What to produce: Would you show every line from the records that holds "reads"?

Data shown Start Marker

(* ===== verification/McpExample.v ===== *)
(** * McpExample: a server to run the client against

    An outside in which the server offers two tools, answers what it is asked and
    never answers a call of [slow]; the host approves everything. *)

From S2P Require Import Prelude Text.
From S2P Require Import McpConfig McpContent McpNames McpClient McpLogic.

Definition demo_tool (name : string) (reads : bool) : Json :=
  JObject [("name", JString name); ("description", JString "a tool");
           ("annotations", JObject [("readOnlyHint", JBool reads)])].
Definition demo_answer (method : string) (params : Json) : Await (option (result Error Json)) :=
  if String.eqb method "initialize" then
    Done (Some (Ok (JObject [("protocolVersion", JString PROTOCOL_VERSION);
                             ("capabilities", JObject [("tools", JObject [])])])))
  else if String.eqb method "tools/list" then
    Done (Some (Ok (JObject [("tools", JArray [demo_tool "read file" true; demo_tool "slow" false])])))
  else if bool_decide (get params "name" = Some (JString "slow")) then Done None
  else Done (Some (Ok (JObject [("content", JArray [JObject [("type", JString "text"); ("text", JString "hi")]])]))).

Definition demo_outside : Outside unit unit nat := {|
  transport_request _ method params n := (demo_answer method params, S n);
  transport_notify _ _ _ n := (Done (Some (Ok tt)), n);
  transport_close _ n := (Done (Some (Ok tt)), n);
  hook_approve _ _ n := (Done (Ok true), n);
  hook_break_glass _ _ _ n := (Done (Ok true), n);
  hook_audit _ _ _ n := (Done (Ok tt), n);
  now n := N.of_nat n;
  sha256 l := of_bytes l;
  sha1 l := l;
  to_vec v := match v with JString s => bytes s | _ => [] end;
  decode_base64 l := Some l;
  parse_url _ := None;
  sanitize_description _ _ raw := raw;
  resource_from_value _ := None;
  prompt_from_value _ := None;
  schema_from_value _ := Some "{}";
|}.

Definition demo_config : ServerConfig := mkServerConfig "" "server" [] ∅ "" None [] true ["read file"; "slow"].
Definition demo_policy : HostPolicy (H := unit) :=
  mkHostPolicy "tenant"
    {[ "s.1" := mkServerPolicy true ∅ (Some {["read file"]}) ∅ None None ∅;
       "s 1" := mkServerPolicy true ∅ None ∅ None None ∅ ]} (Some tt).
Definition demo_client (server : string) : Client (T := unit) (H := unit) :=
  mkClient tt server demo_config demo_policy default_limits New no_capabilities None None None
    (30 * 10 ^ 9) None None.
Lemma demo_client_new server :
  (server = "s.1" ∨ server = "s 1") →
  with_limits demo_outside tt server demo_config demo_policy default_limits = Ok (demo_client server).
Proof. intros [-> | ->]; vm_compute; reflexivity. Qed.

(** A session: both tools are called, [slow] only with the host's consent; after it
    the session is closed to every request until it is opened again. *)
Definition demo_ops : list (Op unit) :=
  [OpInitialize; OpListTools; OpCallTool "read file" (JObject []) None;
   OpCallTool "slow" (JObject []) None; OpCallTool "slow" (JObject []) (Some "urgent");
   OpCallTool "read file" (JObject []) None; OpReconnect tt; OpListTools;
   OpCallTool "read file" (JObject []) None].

Data shown End Marker

Finished task:
Definition demo_tool (name : string) (reads : bool) : Json :=
           ("annotations", JObject [("readOnlyHint", JBool reads)])].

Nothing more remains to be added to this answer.